というか、作業着姿で踊っていて、ノリノリです。
物理現象を説明する正統派(?)の説明ムービーも混じったりして、なんだか面白い映像に仕上がっています。

マイスターの貧弱な科学英語ボキャブラリーでは、何が説明されているのかわからない部分が多いのですが、それでもなんとなく見てしまう。
最先端の研究施設の中、科学者達がヘルメット姿で踊っている様子は楽しげであり、シュールでもあり。ネット上で話題になるのも、なんとなくわかります。

(ちなみにマイスターが見た段階では、既に再生回数は130万回を突破しておりました)

話題になっているから、なんとなく興味本位で再生してみた、という方がほとんどだと思います。
しかし、興味本位で見に来てもらうことがどれだけ難しいことかは、大学や研究機関で、PRを担当されている方ならよくご存じでしょう。

この130万回の中のわずかでも、CERNの取り組みに関心を持ってくれる方がいてくれたら、しめたものです。
これくらい遊び心を入れて、皆に見てもらえるものにした方が、結果的には広まるということもあるかもしれません。

日本でも、大学のサイトで学部や学科の紹介映像を公開している大学は、結構あります。
パンフレットの文章を読みあげているような映像が多い中、たまに「イメージ重視」の作品に出会うこともありますが、こういった話題の映像を見ていると、まだまだインパクトが足りないのかもと思ったりします。

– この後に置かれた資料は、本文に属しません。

Lemma consumer_advances pu ps po y z :
  rtc (advances Consumer) y z →
  rtc (moves_alone Consumer) (mkconfig y.2 y.1.2 pu (Some y.1.1) ps po)
    (mkconfig z.2 z.1.2 pu (Some z.1.1) ps po).
Proof.
  induction 1 as [y|y y' z (choice & w & E & Hw) _ IH]; [apply rtc_refl|].
  eapply rtc_l; [|exact IH]. exists choice. destruct y as [[p vs] m]. cbn in *. subst.
  destruct p as [[b x]| | | | | | | |]; [done|rewrite E; by rewrite Hw..].
Qed.

(** The location that the call of a thread loads next. *)
Definition loads (t : thread) c : option atomic :=
  match t with
  | Producer => match pushing c with Some (_, Load _ l _) => Some l | _ => None end
  | Consumer => match popping c with Some (Load _ l _) => Some l | _ => None end
  end.

(** Only [t] moves, and its loads return the newest messages. *)
Definition moves_latest (t : thread) c c' : Prop :=
  ∃ choice, (∀ l, loads t c = Some l → choice = newest (mem c) l) ∧
    step (push v Capacity) (pop v Capacity) (Step t choice) c = Config c'.

Lemma latest_alone t c c' : rtc (moves_latest t) c c' → rtc (moves_alone t) c c'.
Proof. apply rtc_subrel. intros c1 c2 (choice & _ & H). by exists choice. Qed.

(** Only loads have a choice. *)
Lemma moves_latest_det t c c1 c2 : moves_latest t c c1 → moves_latest t c c2 → c1 = c2.
Proof.
  intros (ch1 & H1 & E1) (ch2 & H2 & E2). unfold loads in *. cbn [step] in *.
  destruct t; [destruct (pushing c) as [[x p]|]|destruct (popping c) as [p|]]; try done;
    destruct p;
    try (specialize (H1 _ eq_refl); specialize (H2 _ eq_refl); subst ch1 ch2);
    by injection (eq_trans (eq_sym E1) E2).
Qed.

Definition advances_latest {A} (t : thread) (x y : prog T A * (thread → view) * memory T) : Prop :=
  ∃ choice w, (∀ o l k, x.1.1 = Load o l k → choice = newest x.2 l) ∧
    exec t choice x.1.1 (x.1.2 t) x.2 = Next y.1.1 w y.2 ∧ y.1.2 = set_view t w x.1.2.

話題になるために、お金を多くかける必要はないみたいですから、学生の皆さんなどにも協力を求めながら、大らかな気持であれこれアップしてみてはいかがでしょうか。
その中から、話題になる映像も出てくるかも知れませんよ。

以上、マイスターでした。

※この記事は、現役高校生のための予備校「早稲田塾」在籍当時、早稲田塾webサイト上に掲載したものです。